Since 1998, five companies have graduated from the Investment Track. Each one is still in business and creating jobs in the Colorado area. Although Kiken did not have specific employment figures for the five graduate companies, he says each company follows a typical hiring pattern of 12 to 15 new jobs created in the first year after graduation and 20 to 50 new jobs in the second year after graduation. Kiken is quick to point out that the program is young, though, and the true proof of graduate companies' success will not be seen for several years.

Another major benefit of the Investment Track is the speed at which companies move through the program. By setting a one-year graduation goal and using monthly milestones, each company in the program hits the market quickly.

Of the five Investment Track graduates, each acquired initial capital financing between $300,000 to $700,000. Although Kiken pins these numbers as averages, he says he hopes current clients will secure even higher investments (see "The Right Tools at the Right Time" below).

But companies aren't the only winners in the relationship. Kiken says benefits to Venture Guild members are threefold. In one respect, the Investment Track allows these businesspeople an opportunity to change scenery from a corporate atmosphere to a fast-paced entrepreneurial world. Through their involvement in the new company, guild members have an opportunity to become CEO of a growing company. Members also have the opportunity to invest in companies that could become highly profitable. Finally, guild meetings serve as a networking one-stop shop.

The road to success

Since June 1998, CVC has been fine-tuning the program to make it even more successful. One of the biggest refinements came in restructuring the qualification process to make each step as precise as possible. From an entrepreneur's initial submission of materials through the auditing and acceptance process, CVC follows a rigorous screening procedure.

Another change implemented by the CVC is the complete documentation of each company's history. By using interns from nearby universities, CVC now records each step in the process – from initial evaluation to the meeting of monthly milestones through the company's success after graduation. Each client has access to this documentation.

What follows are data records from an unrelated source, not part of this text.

(* ===== verification/Screen.v ===== *)
(** * Screen capture: adb/device_screen.go

    The framebuffer request, its 52-byte header and [decodeFramebuffer] with its
    32-bit mask arithmetic.  An image is the list of its pixels in row order.
    [Screencap] hands its data to Go's image decoders, which are a parameter. *)

From stdpp Require Import base list numbers.
From Stdlib Require Import ZArith Lia.
From S2P Require Import Prelude GoStrings GoNet Connection World Client.

Local Open Scope Z_scope.

(** ** Machine arithmetic *)

(** [v >> n] and [v << n] on [uint32] and [uint8] with an unsigned count: all
    bits go when the count reaches the width. *)
Definition shr32 (v n : Z) : Z := if 32 <=? n then 0 else Z.shiftr v n.
Definition shl32 (v n : Z) : Z := if 32 <=? n then 0 else wrap32 (Z.shiftl v n).
Definition shl8 (v n : Z) : Z := if 8 <=? n then 0 else wrap8 (Z.shiftl v n).

(** ** Data *)

Record meta := mkMeta {
  m_version : Z; m_bpp : Z; m_reserved : Z; m_size : Z; m_height : Z; m_width : Z;
  red_offset : Z; red_length : Z; blue_offset : Z; blue_length : Z;
  green_offset : Z; green_length : Z; alpha_offset : Z; alpha_length : Z
}.

Record RGBA := mkRGBA { R : Z; G : Z; B : Z; A : Z }.

Record image := mkImage { i_width : Z; i_height : Z; pixels : list RGBA }.

(** The loop over [fields]: thirteen little-endian words; [alpha_length] is set to 0. *)
Definition parse_meta (header : bytes) : meta :=
  let f i := Uint32 (slice (4 * i) (4 * i + 4) header) in
  mkMeta (f 0%nat) (f 1%nat) (f 2%nat) (f 3%nat) (f 4%nat) (f 5%nat) (f 6%nat) (f 7%nat) (f 8%nat) (f 9%nat)
         (f 10%nat) (f 11%nat) (f 12%nat) 0.

(** [uint32(0xFFFFFFFF>>(32-length)) << offset] *)
Definition channel_mask (offset length : Z) : Z := shl32 (shr32 0xFFFFFFFF (wrap32 (32 - length))) offset.

(** One colour channel of a pixel: masked, shifted down, cut to eight bits and
    scaled up when the channel is narrower. *)
Definition channel (pixel offset length : Z) : Z :=
  let v := wrap8 (shr32 (Z.land pixel (channel_mask offset length)) offset) in
  if length <? 8 then shl8 v (8 - length) else v.

(** [pixel |= uint32(data[offset+i]) << (i * 8)] over the bytes of one pixel. *)
Fixpoint pixel_value (i : Z) (bs : bytes) : Z :=
  match bs with
  | [] => 0
  | b :: r => Z.lor (shl32 (byte_to_Z b) (i * 8)) (pixel_value (i + 1) r)
  end.

Definition decode_pixel (m : meta) (pixel : Z) : RGBA :=
  mkRGBA (channel pixel (red_offset m) (red_length m))
         (channel pixel (green_offset m) (green_length m))
         (channel pixel (blue_offset m) (blue_length m))
         (if 0 <? alpha_length m then channel pixel (alpha_offset m) (alpha_length m) else 0xFF).

(** The loops over [y] and [x]: [n] pixels are left, of [bytesPerPixel] bytes
    each; an index past the data panics. *)
Fixpoint decode_pixels (m : meta) (bytesPerPixel n : nat) (data : bytes) : outcome (list RGBA) :=
  match n with
  | O => Ok []
  | S n' =>
      if decide (length data < bytesPerPixel)%nat then Panic
      else
        rest ← decode_pixels m bytesPerPixel n' (drop bytesPerPixel data);
        Ok (decode_pixel m (pixel_value 0 (take bytesPerPixel data)) :: rest)
  end.

(** [decodeFramebuffer]; [image.NewRGBA] panics when the size of the pixel
    array overflows an [int]. *)
Definition decodeFramebuffer (data : bytes) (width height bpp : Z) (m : meta) : outcome image :=
  if 2 ^ 63 <=? 4 * width * height then Panic
  else
    px ← decode_pixels m (Z.to_nat (bpp / 8)) (Z.to_nat (width * height)) data;
    Ok (mkImage width height px).

(** The body of [Framebuffer]. *)
Definition framebuffer : io conn image :=
  status ← SendCommand (str "framebuffer:");
  if decide (status = StatusOkay) then
    header ← ReadFull 52;
    let m := parse_meta header in
    pixelData ← ReadFull (Z.to_nat (m_size m));
    of_outcome (decodeFramebuffer pixelData (m_width m) (m_height m) (m_bpp m) m)
  else fail (unexpected_status status).

Section device.
Context {C : Type} `{!Connector C} (client : C) (d : DeviceDescriptor).

(** [Framebuffer] *)
Definition Framebuffer : io world image :=
  h ← TransportContext client d;
  defer (on_conn h Close) (on_conn h framebuffer).

(* [image.Decode] with the registered PNG and JPEG formats. *)
Context {Img : Type} (Decode : bytes -> Img + goerror).

(** [Screencap] *)
Definition Screencap : io world Img :=
  h ← ShellContext client d (str "screencap -p");
  defer (on_conn h Close)
    (r ← attempt (on_conn h ReadAllOrErr);
     match r with
     | inr e => fail (Wrapf (str "failed to read screencap data: ") e)
     | inl data =>
         match Decode data with
         | inr e => fail (Wrapf (str "failed to decode screencap image: ") e)
         | inl img => mret img
         end
     end).

(** [OpenLogcat] *)
Definition OpenLogcat (options : bytes) : io world nat :=
  ShellContext client d (match options with [] => str "logcat" | o => str "logcat" ++ str " " ++ o end).

End device.

(** ** Lemmas *)

Lemma decode_pixels_length m bp n data px :
  decode_pixels m bp n data = Ok px -> length px = n /\ (n * bp <= length data)%nat.
Proof.
  revert data px. induction n as [|n IH]; intros data px E; simpl in E; [by simplify_eq; simpl; lia|].
  destruct (decide _); [done|]. unfold mbind, outcome_bind in E.
  destruct (decode_pixels m bp n (drop bp data)) as [r| | |] eqn:E1; simplify_eq.
  apply IH in E1 as [<- H]. rewrite length_drop in H. simpl. lia.
Qed.

Lemma decode_pixels_total m bp n data :
  (n * bp <= length data)%nat -> exists px, decode_pixels m bp n data = Ok px.
Proof.
  revert data. induction n as [|n IH]; intros data H; simpl; [by eexists|].
  rewrite decide_False by (simpl in H; lia).
  destruct (IH (drop bp data)) as [px E]; [rewrite length_drop; simpl in H; lia|].
  rewrite E. by eexists.
Qed.

Lemma decode_pixels_cases m bp n data :
  (exists px, decode_pixels m bp n data = Ok px) \/ decode_pixels m bp n data = Panic.
Proof.
  revert data. induction n as [|n IH]; intros data; simpl; [by left; eexists|].
  destruct (decide _); [by right|]. destruct (IH (drop bp data)) as [[px E]|E]; rewrite E; [left | right]; by try eexists.
Qed.

(** The mask selects [length] bits starting at [offset]. *)
Lemma channel_mask_value offset length :
  0 <= offset -> 1 <= length -> offset + length <= 32 ->
  channel_mask offset length = Z.shiftl (Z.ones length) offset.
Proof.
  intros Ho Hl Hs. unfold channel_mask, shr32, shl32, wrap32.
  rewrite (Z.mod_small (32 - length)) by lia. rewrite !(proj2 (Z.leb_gt _ _)) by lia.
  replace 0xFFFFFFFF with (Z.ones 32) by done.
  assert (E : Z.shiftr (Z.ones 32) (32 - length) = Z.ones length).
  { apply Z.bits_inj'. intros i Hi. rewrite Z.shiftr_spec by done.
    destruct (Z.lt_ge_cases i length).
    - by rewrite !Z.ones_spec_low by lia.
    - by rewrite !Z.ones_spec_high by lia. }
  rewrite E. apply Z.mod_small. rewrite Z.shiftl_mul_pow2, Z.ones_equiv by lia.
  pose proof (Z.pow_pos_nonneg 2 offset). pose proof (Z.pow_pos_nonneg 2 length).
  assert (2 ^ length * 2 ^ offset <= 2 ^ 32).
  { rewrite <- Z.pow_add_r by lia. apply Z.pow_le_mono_r; lia. }
  nia.
Qed.

Lemma masked_bits pixel offset length :
  0 <= offset -> 0 <= length ->
  Z.shiftr (Z.land pixel (Z.shiftl (Z.ones length) offset)) offset = (pixel / 2 ^ offset) mod 2 ^ length.
Proof.
  intros Ho Hl. rewrite Z.shiftr_land, Z.shiftr_shiftl_l, Z.sub_diag, Z.shiftl_0_r by done.
  by rewrite Z.land_ones, Z.shiftr_div_pow2 by done.
Qed.

(** A channel is its bits, scaled to eight: narrow channels are shifted up, of
    wide ones the low eight bits are kept. *)
Lemma channel_value pixel offset length :
  0 <= offset -> 1 <= length -> offset + length <= 32 ->
  channel pixel offset length =
    let v := (pixel / 2 ^ offset) mod 2 ^ length in
    if length <? 8 then v * 2 ^ (8 - length) else v mod 256.
Proof.
  intros Ho Hl Hs. unfold channel. rewrite channel_mask_value by done. unfold shr32.
  rewrite (proj2 (Z.leb_gt 32 offset)) by lia. rewrite masked_bits by lia. cbv zeta.
  set (v := (pixel / 2 ^ offset) mod 2 ^ length). unfold wrap8. change (2 ^ 8) with 256.
  pose proof (Z.mod_pos_bound (pixel / 2 ^ offset) (2 ^ length) ltac:(apply Z.pow_pos_nonneg; lia)) as Hv. fold v in Hv.
  destruct (Z.ltb_spec length 8); [|done].
  assert (Hp : 2 ^ length * 2 ^ (8 - length) = 256) by (rewrite <- Z.pow_add_r by lia; by replace (length + (8 - length)) with 8 by lia).
  pose proof (Z.pow_pos_nonneg 2 (8 - length) ltac:(lia) ltac:(lia)).
  rewrite (Z.mod_small v) by nia. unfold shl8, wrap8. rewrite (proj2 (Z.leb_gt _ _)) by lia.
  rewrite Z.shiftl_mul_pow2 by lia. apply Z.mod_small. change (2 ^ 8) with 256. nia.
Qed.

Lemma shl32_byte b i : 0 <= i <= 24 -> shl32 (byte_to_Z b) i = Z.shiftl (byte_to_Z b) i.
Proof.
  intros Hi. pose proof (byte_to_Z_range b). unfold shl32, wrap32. rewrite (proj2 (Z.leb_gt _ _)) by lia.
  apply Z.mod_small. rewrite Z.shiftl_mul_pow2 by lia.
  pose proof (Z.pow_pos_nonneg 2 i). assert (2 ^ i <= 2 ^ 24) by (apply Z.pow_le_mono_r; lia). nia.
Qed.

Lemma pixel_value_u32 b : length b = 4%nat -> pixel_value 0 b = Uint32 b.
Proof.
  destruct b as [|b0 [|b1 [|b2 [|b3 [|]]]]]; intros Hl; simplify_eq/=.
  rewrite !shl32_byte by lia. unfold Uint32. rewrite Z.shiftl_0_r, Z.lor_0_r.
  by rewrite !Z.lor_assoc.
Qed.

Lemma decode_pixels_words m vs :
  Forall is_u32 vs ->
  decode_pixels m 4 (length vs) (concat (PutUint32 <$> vs)) = Ok (decode_pixel m <$> vs).
Proof.
  induction 1 as [|v vs Hv Hvs IH]; [done|]. cbn [length decode_pixels fmap list_fmap concat].
  rewrite decide_False by (rewrite length_app, PutUint32_length; lia).
  assert (Ed : forall l : bytes, drop 4 (PutUint32 v ++ l) = l) by done.
  assert (Et : forall l : bytes, take 4 (PutUint32 v ++ l) = PutUint32 v) by done.
  rewrite Ed, Et, IH. unfold mbind, outcome_bind. by rewrite pixel_value_u32, Uint32_PutUint32_nil.
Qed.

(** ** Properties *)

(** C37. Decoding a 32-bit framebuffer whose data has the size of the image: every
    pixel is the pixel word at its place in the data.  Each channel - red, green,
    blue and alpha - that lies in the word holds exactly the bits its offset and
    length name: shifted up to eight bits when there are fewer, unchanged when
    there are eight, and of more than eight only the low eight, the most
    significant ones being lost.  Without alpha bits the pixel is opaque. *)
Theorem decodeFramebuffer_pixels m vs width height :
  Forall is_u32 vs -> 0 <= width -> 0 <= height -> width * height = zlen vs -> 4 * width * height < 2 ^ 63 ->
  exists img, decodeFramebuffer (concat (PutUint32 <$> vs)) width height 32 m = Ok img /\
    i_width img = width /\ i_height img = height /\
    forall k v, vs !! k = Some v -> exists p, pixels img !! k = Some p /\ (alpha_length m = 0 -> A p = 255) /\
      (forall off len get, (off, len, get) ∈ [(red_offset m, red_length m, R); (green_offset m, green_length m, G);
                                             (blue_offset m, blue_length m, B); (alpha_offset m, alpha_length m, A)] ->
         0 <= off -> 1 <= len -> off + len <= 32 ->
         get p = let bits := (v / 2 ^ off) mod 2 ^ len in
                 if len <? 8 then bits * 2 ^ (8 - len) else bits mod 256).
Proof.
  intros Hvs Hw Hh Hwh Hbig. unfold decodeFramebuffer. rewrite (proj2 (Z.leb_gt _ _)) by done.
  assert (Hn : Z.to_nat (width * height) = length vs) by (rewrite Hwh; unfold zlen; lia).
  rewrite Hn. change (Z.to_nat (32 / 8)) with 4%nat. rewrite decode_pixels_words by done.
  eexists. split; [done|]. simpl. split_and!; [done..|]. intros k v Hk. exists (decode_pixel m v).
  split; [by rewrite list_lookup_fmap, Hk|]. split; [simpl; by intros ->|].
  intros off len get Hin Ho Hl Hs.
  rewrite !elem_of_cons in Hin.
  destruct Hin as [Hin|[Hin|[Hin|[Hin|Hin]]]]; [| | | |by apply not_elem_of_nil in Hin];
    injection Hin as -> -> ->; [by apply channel_value..|].
  simpl. rewrite (proj2 (Z.ltb_lt _ _)) by lia. by apply channel_value.
Qed.

(** The size check that is missing: [decodeFramebuffer] succeeds exactly when the
    data holds [width * height] pixels of [bpp/8] bytes, and panics with an
    index out of range on anything shorter - the header's [size] field, which
    decides how much is read, is never compared with its dimensions. *)
Theorem decodeFramebuffer_bounds data width height bpp m :
  0 <= width -> 0 <= height -> 0 <= bpp -> 4 * width * height < 2 ^ 63 ->
  (width * height * (bpp / 8) <= zlen data ->
     exists img, decodeFramebuffer data width height bpp m = Ok img /\ zlen (pixels img) = width * height) /\
  (zlen data < width * height * (bpp / 8) -> decodeFramebuffer data width height bpp m = Panic).
Proof.
  intros Hw Hh Hb Hbig. unfold decodeFramebuffer. rewrite (proj2 (Z.leb_gt _ _)) by done.
  assert (Hq : 0 <= bpp / 8) by (apply Z.div_pos; lia).
  assert (Hn : Z.of_nat (Z.to_nat (width * height) * Z.to_nat (bpp / 8)) = width * height * (bpp / 8))
    by (rewrite Nat2Z.inj_mul, !Z2Nat.id by nia; done).
  split.
  - intros Hl. destruct (decode_pixels_total m (Z.to_nat (bpp / 8)) (Z.to_nat (width * height)) data) as [px E].
    { unfold zlen in Hl. lia. }
    rewrite E. eexists. split; [done|]. simpl. apply decode_pixels_length in E as [E _].
    unfold zlen. rewrite E. nia.
  - intros Hl. destruct (decode_pixels_cases m (Z.to_nat (bpp / 8)) (Z.to_nat (width * height)) data) as [[px E]| ->]; [|done].
    apply decode_pixels_length in E as [_ E]. unfold zlen in Hl. lia.
Qed.

(** ** Instances *)

(** A 565 layout. *)
Definition ex_meta : meta := mkMeta 1 32 0 8 1 2 11 5 0 5 5 6 0 0.

Lemma decodeFramebuffer_pixels_witness :
  exists img, decodeFramebuffer (concat (PutUint32 <$> [0xF800; 0x07FF])) 2 1 32 ex_meta = Ok img /\
    exists p, pixels img !! 0%nat = Some p /\ R p = 248.
Proof.
  destruct (decodeFramebuffer_pixels ex_meta [0xF800; 0x07FF] 2 1) as (img & E & _ & _ & H).
  - repeat constructor; vm_compute; discriminate.
  - lia.
  - lia.
  - reflexivity.
  - reflexivity.
  - exists img. split; [exact E|]. destruct (H 0%nat 0xF800 eq_refl) as (p & Hp & _ & Hc).
    exists p. split; [exact Hp|]. apply (Hc 11 5 R); [by left | lia | lia | lia].
Defined.

Lemma decodeFramebuffer_bounds_witness :
  decodeFramebuffer (str "short") 2 1 32 ex_meta = Panic.
Proof. apply (decodeFramebuffer_bounds (str "short") 2 1 32 ex_meta); vm_compute; (reflexivity || discriminate). Defined.

Section tidy.
Context {C : Type} `{!Connector C, !ConnectorLaws C} (client : C) (d : DeviceDescriptor).
Context {Img : Type} (Decode : bytes -> Img + goerror).

Lemma Framebuffer_tidy : tidy (Framebuffer client d).
Proof. apply tidy_with; auto with adb. Qed.

Lemma Screencap_tidy : tidy (Screencap client d Decode).
Proof.
  apply tidy_with; [auto with adb|]. intros h. apply local_bind; [auto with adb|].
  intros [data|e]; [destruct (Decode data)|]; auto with adb.
Qed.
End tidy.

But what does CVC view as success? Kiken says CVC looks at two primary factors: number of jobs created and the amount of accrued investment capital. The amount of capital collected demonstrates the financial marketplace's confidence in the company's success. To follow that, an advisory board of guild members (many of whom will have invested in the company) continue to monitor the company's progress throughout the company's life. CVC also uses recruitment to gauge the program's success. Kiken says the incubator's goal is two companies per month.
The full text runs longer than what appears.